The problem you are referencing, the 2E-VRP is different. Although there exist many variants of this problem, the basic variant typically requires:
- To compute a set of first-echelon (FE) routes. Unlike common VRPs the same location (satellite) can typically be visited by more than 1 FE. As such, it's necessary to uniquely distinguish between FEs.
- To compute a set of second-echelon (SE) routes, which collectively visit all the customers. Each SE route contains a single satellite as its depot, as well as one or more customers.
- To link the FE and SE routes in such a way that each FE supplies one or more SE routes, and, as a consequence, that each FE route has enough capacity to serve the total demand of the customers visited in these SE routes.
In the paper A Chance-Constrained Two-Echelon Vehicle Routing Problem with Stochastic Demands by Sluijk et al, you will find a CG approach to solve this problem without the need to enumerate the FE routes (see the 2E1P pricing algorithm). In their approach, a single column comprises of 1 FE route and one or more associated SE routes (so-called tour trees).
If you would impose the limiting condition that each satellite can only be visited by a single FE route, then you could have the following CG model.
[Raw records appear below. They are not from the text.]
(* ===== verification/Health.v ===== *)
(** * Liveness and readiness

    src/health.go: the two probe handlers and the self-probe of
    [pgman -health-check].  The handler reads the pools and the names of the
    registry in two separate accesses; the HTTP exchange of the self-probe is
    the answer it is given. *)

From Stdlib Require Import Ascii.
From S2P Require Import Prelude GoStrings HBA BackendAddr Pool Registry RegistryTheorems BackendConnect AdminAuth.
Open Scope string_scope.
Open Scope list_scope.
Open Scope Z_scope.

Module Health.

Record poolHealth := mkHealth {
  Name : string;
  CircuitOpen : bool;
  InUse : nat;
  Idle : nat;
  Waiting : Z;
}.

Record healthResponse := mkResponse {
  Status : string;
  Draining : bool;
  Reason : string;
  Pools : list poolHealth;
}.

Definition StatusOK : Z := 200.
Definition StatusServiceUnavailable : Z := 503.

Definition healthHandler : Z * healthResponse := (StatusOK, mkResponse "ok" false "" []).

Section ready.
Context `{MapRange} (stats : nat → Pool.Stats).

(** One pool's detail; a name that is not in the snapshot is skipped. *)
Definition detailOf (pools : gmap string nat) (name : string) : option poolHealth :=
  match pools !! name with
  | None => None
  | Some p => let s := stats p in
      Some (mkHealth name (Pool.StatsCircuitOpen s) (Pool.InUse s) (Pool.Idle s) (Pool.Waiting s))
  end.

(** [r1] is the registry when its pools are read, [r2] when its names are;
    [draining] is false when there is no flag. *)
Definition readyHandler (draining : bool) (r1 r2 : Registry.PoolRegistry) : Z * healthResponse :=
  if draining then
    (StatusServiceUnavailable, mkResponse "draining" true "shutting down: not accepting new sessions" [])
  else
    let pools := Registry.pool <$> Registry.entries r1 in
    let detail := omap (detailOf pools) (Registry.Names r2) in
    let open := length (filter (λ h, CircuitOpen h = true) detail) in
    if bool_decide (0 < length detail)%nat && bool_decide (open = length detail) then
      (StatusServiceUnavailable,
       mkResponse "unready" false "no pool can reach its backend: every circuit breaker is open" detail)
    else (StatusOK, mkResponse "ready" false "" detail).

End ready.

(** ** The self-probe *)

Inductive probeErr := BadMetricsAddr | ProbeFailed | NotReady (status : Z) (body : string).

(** The address probed, when the configured one can be split. *)
Definition probeURL (metricsAddr : string) : option string :=
  match BackendAddr.SplitHostPort (HBA.lit metricsAddr) with
  | None => None
  | Some (h, p) =>
      let host := AdminAuth.text_of h in
      let host := if bool_decide (host = "") || bool_decide (host = "0.0.0.0") || bool_decide (host = "::")
                     || bool_decide (host = "[::]") then "127.0.0.1" else host in
      Some ("http://" +:+ BackendConnect.JoinHostPort host (AdminAuth.text_of p) +:+ "/ready")
  end.

(** [get] is the exchange: a status and a body of which at most 4096 bytes are
    read, or a failure. *)
Definition probeReady (get : string → option (Z * string)) (metricsAddr : string) : option probeErr :=
  match probeURL metricsAddr with
  | None => Some BadMetricsAddr
  | Some url =>
      match get url with
      | None => Some ProbeFailed
      | Some (status, body) => if status =? StatusOK then None else Some (NotReady status (TrimSpace (take_str 4096 body)))
      end
  end.

(** ** What readiness means *)

Section theorems.
Context `{MapRange} (stats : nat → Pool.Stats).

Lemma elem_of_detail (pools : gmap string nat) (names : list string) h :
  h ∈ omap (detailOf stats pools) names ↔
  ∃ p, Name h ∈ names ∧ pools !! Name h = Some p ∧ detailOf stats pools (Name h) = Some h.
Proof.
  rewrite list_elem_of_omap. split.
  - intros (n & Hn & E). pose proof E as E'. unfold detailOf in E'. destruct (pools !! n) as [p|] eqn:Ep; [|done].
    injection E' as <-. simpl. eauto.
  - intros (p & Hn & _ & E). eauto.
Qed.

Lemma all_filtered {A} (P : A → Prop) `{!∀ x, Decision (P x)} l : length (filter P l) = length l ↔ Forall P l.
Proof.
  split.
  - induction l as [|x l IH]; intros E; [constructor|]. rewrite filter_cons in E. case_decide.
    + constructor; [done|]. apply IH. simpl in E. lia.
    + pose proof (length_filter P l). simpl in E. lia.
  - induction 1 as [|x l Hx _ IH]; [done|]. rewrite filter_cons_True by done. simpl. congruence.
Qed.

(** Readiness, exactly: the probe answers 200 if and only if the process is
    not draining and some pool it lists has its breaker closed, or it lists
    none; every pool that is registered throughout is listed with its own
    numbers, and liveness never depends on any of it. *)
Theorem ready_exact draining r1 r2 :
  let '(status, resp) := readyHandler stats draining r1 r2 in
  (status = StatusOK ↔ draining = false ∧ (Pools resp = [] ∨ ∃ h, h ∈ Pools resp ∧ CircuitOpen h = false)) ∧
  (status = StatusOK ∨ status = StatusServiceUnavailable) ∧
  (draining = false → ∀ k e, Registry.entries r1 !! k = Some e → is_Some (Registry.entries r2 !! k) →
     ∃ h, h ∈ Pools resp ∧ Name h = k ∧ CircuitOpen h = Pool.StatsCircuitOpen (stats (Registry.pool e))) ∧
  healthHandler.1 = StatusOK.
Proof.
  unfold readyHandler. destruct draining; [split_and!; [by split; [|intros []]|by right|done|done]|].
  set (pools := Registry.pool <$> Registry.entries r1).
  set (detail := omap (detailOf stats pools) (Registry.Names r2)).
  assert (Hall : bool_decide (length (filter (λ h, CircuitOpen h = true) detail) = length detail) = true ↔
    Forall (λ h, CircuitOpen h = true) detail) by (rewrite bool_decide_eq_true; apply all_filtered).
  assert (Hin : ∀ k e, Registry.entries r1 !! k = Some e → is_Some (Registry.entries r2 !! k) →
    ∃ h, h ∈ detail ∧ Name h = k ∧ CircuitOpen h = Pool.StatsCircuitOpen (stats (Registry.pool e))).
  { intros k e He [e2 He2]. eexists (mkHealth k _ _ _ _). split; [|done]. apply elem_of_detail.
    exists (Registry.pool e). cbn [Name]. split_and!.
    - unfold Registry.Names. rewrite RegistryTheorems.elem_of_sort. apply list_elem_of_fmap.
      exists (k, e2). split; [done|]. by apply elem_of_range.
    - unfold pools. by rewrite lookup_fmap, He.
    - unfold detailOf, pools. rewrite lookup_fmap, He. reflexivity. }
  destruct (bool_decide (0 < length detail)%nat) eqn:E1; [destruct (bool_decide (_ = length detail)) eqn:E2|]; simpl.
  - split_and!; [|by right|by auto|done]. split; [done|]. apply bool_decide_eq_true in E1.
    intros [_ [E|(h & Hh & Hc)]]; [rewrite E in E1; simpl in E1; lia|].
    assert (HF : Forall (λ h, CircuitOpen h = true) detail) by (by apply Hall).
    rewrite Forall_forall in HF. rewrite HF in Hc by done. done.
  - split_and!; [|by left|by auto|done]. split; [|done]. intros _. split; [done|]. right.
    destruct (decide (Forall (λ h, CircuitOpen h = true) detail)) as [HF|HF]; [by apply Hall in HF|].
    apply not_Forall_Exists in HF; [|apply _]. apply Exists_exists in HF as (h & Hh & Hc).
    exists h. split; [done|]. by apply not_true_is_false.
  - split_and!; [|by left|by auto|done]. split; [|done]. intros _. split; [done|]. left.
    apply bool_decide_eq_false in E1. destruct detail; [done|simpl in E1; lia].
Qed.

End theorems.

(** The self-probe asks this machine, whatever wildcard the listener is bound
    to. *)
Lemma probe_wildcards :
  probeURL ":8080" = Some "http://127.0.0.1:8080/ready" ∧
  probeURL "0.0.0.0:8080" = Some "http://127.0.0.1:8080/ready" ∧
  probeURL "[::]:8080" = Some "http://127.0.0.1:8080/ready" ∧
  probeURL "10.1.2.3:9000" = Some "http://10.1.2.3:9000/ready" ∧
  probeURL "[2001:db8::1]:9000" = Some "http://[2001:db8::1]:9000/ready" ∧
  probeURL "8080" = None.
Proof. vm_compute. done. Qed.

(** It succeeds exactly when the answer is 200. *)
Lemma probeReady_ok get addr :
  probeReady get addr = None ↔ ∃ url body, probeURL addr = Some url ∧ get url = Some (StatusOK, body).
Proof.
  unfold probeReady. destruct (probeURL addr) as [url|]; [|naive_solver].
  destruct (get url) as [[status body]|] eqn:E; [|naive_solver].
  destruct (status =? StatusOK)%Z eqn:Es; [apply Z.eqb_eq in Es; naive_solver|].
  apply Z.eqb_neq in Es. naive_solver.
Qed.

End Health.
(* ===== verification/WiringTheorems.v ===== *)
(** * The process as configured

    What the assembled process guarantees in terms of its configuration file:
    who is let in, which limits hold, that nothing stays open, that a reload is
    not lost. *)

From Stdlib Require Import Ascii.
From S2P Require Import Prelude GoStrings Prepared HBA HBATheorems Config ConfigTheorems Pool Registry Scram Session Limits LimitsTheorems RateLimit Startup Server ServerRuns ServerTheorems Relay Health Wiring.
Import Wiring.
Open Scope string_scope.
Open Scope list_scope.
Open Scope Z_scope.

Module WiringTheorems.

#[local] Instance surface_eq_dec : EqDecision surface.
Proof. solve_decision. Defined.
#[local] Instance runEvent_eq_dec : EqDecision runEvent.
Proof. solve_decision. Defined.

#[local] Instance runErr_eq_dec : EqDecision runErr.
Proof. solve_decision. Defined.

(** A closed statement that a decision procedure settles. *)
Ltac decided := first [apply (bool_decide_unpack _); vm_compute; exact I |
                       apply (bool_decide_eq_false _); vm_compute; reflexivity].

(** ** Who is let in *)

Section auth.
Context `{MapRange, HBA.UnicodeFold}.
Context (cv : Scram.conversation) (runes : string → HBA.text).

(** The verifier a login of [user] is checked against. *)
Definition verifier_of (cfg : Config.Config) (lookup : string → option Scram.StoredCredentials) (user : string)
    (c : Scram.StoredCredentials) : Prop :=
  (∃ v, Config.AuthUsers cfg !! user = Some v ∧ Scram.ParseSCRAMVerifier (HBA.lit v) = Ok c) ∨
  Config.AuthUsers cfg !! user = None ∧ Config.AuthQueryDSN cfg ≠ "" ∧ lookup user = Some c.

(** The client completed an exchange that validates against it; a channel-bound
    one only inside TLS. *)
Definition proved (cfg : Config.Config) (lookup : string → option Scram.StoredCredentials) (user : string)
    (l : Scram.login) : Prop :=
  ∃ c mech first final out, verifier_of cfg lookup user c ∧
    Scram.initialMsg l = Scram.SASLInitialResponse mech first ∧ Scram.responseMsg l = Scram.SASLResponse final ∧
    (mech = Scram.PLAIN ∨ mech = Scram.PLUS ∧ Scram.isTLS l = true) ∧
    Scram.conv_final cv c (bool_decide (mech = Scram.PLUS)) first final = Some (out, true).

(** Authentication has been switched off, explicitly. *)
Definition everyone (cfg : Config.Config) : Prop :=
  Config.AllowInsecureTrustAuth cfg = true ∧ Config.AuthUsers cfg = ∅ ∧ Config.AuthQueryDSN cfg = "".

Lemma parseUsers_sound l m user c :
  Scram.parseUsers l = Ok m → m !! user = Some c →
  ∃ v, (user, v) ∈ l ∧ Scram.ParseSCRAMVerifier v = Ok c.
Proof.
  revert m. induction l as [|[u v] l IH]; intros m; simpl; [intros [= <-]; done|].
  destruct (Scram.ParseSCRAMVerifier v) as [c0|] eqn:Ev; [|done].
  destruct (Scram.parseUsers l) as [m0|]; [|done]. intros [= <-]. rewrite lookup_insert_Some.
  intros [[-> ->]|[_ Hm]]; [exists v; split; [by left|done]|].
  destruct (IH m0 eq_refl Hm) as (w & Hw & Hc). exists w. split; [by right|done].
Qed.

Lemma parseUsers_complete l m user : Scram.parseUsers l = Ok m → m !! user = None → ∀ v, (user, v) ∉ l.
Proof.
  revert m. induction l as [|[u v] l IH]; intros m; simpl; [intros _ _ v; apply not_elem_of_nil|].
  destruct (Scram.ParseSCRAMVerifier v) as [c0|] eqn:Ev; [|done].
  destruct (Scram.parseUsers l) as [m0|]; [|done]. intros [= <-]. rewrite lookup_insert_None.
  intros [Hm Hne] w [[= -> ->]|Hw]%elem_of_cons; [done|]. by eapply IH.
Qed.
Let $R^{FE}$ be the set of FE routes, $R^{SE}$ the set of SE routes, $S$ the set of satellites, $C$ the set of customers, $a_{ir}$ an indicator whether route $r$ visits $i$, $q_r$ the supply or demand of a route $r$, and $c_r$ the cost of a route.
\begin{align}
\text{minimize} & \sum_{r\in R^{FE}}c_r y_r + \sum_{r\in R^{SE}}c_r y_r & \\
& \sum_{r\in R^{FE}}a_{ir} y_r \leq 1 & \forall i\in S\\
& \sum_{r\in R^{SE}}a_{ir} y_r = 1 & \forall i\in C\\
& \sum_{r\in R^{FE}}a_{ir}q_ry_r \geq \sum_{r\in R^{SE}}a_{ir}q_r y_r & \forall i\in S\\
& y_r \in \{0,1\} & \forall r \in R^{FE} \cup R^{SE}
\end{align}
The first constraint ensures that a satellite is visited at most once by a FE route, the 2nd constraint ensures that each customer is visited by a SE route, and the 3rd constraint links FE and SE routes together.
In theory you could allow a satellite to be visited more than once using the above formulation, but that would require introducing copies of the satellites (1 copy for every FE vehicle). This will affect the scalability of the model.
Nevertheless, the challenge with having more than 1 exponentially large set of variables is that you somehow need to link the variables together.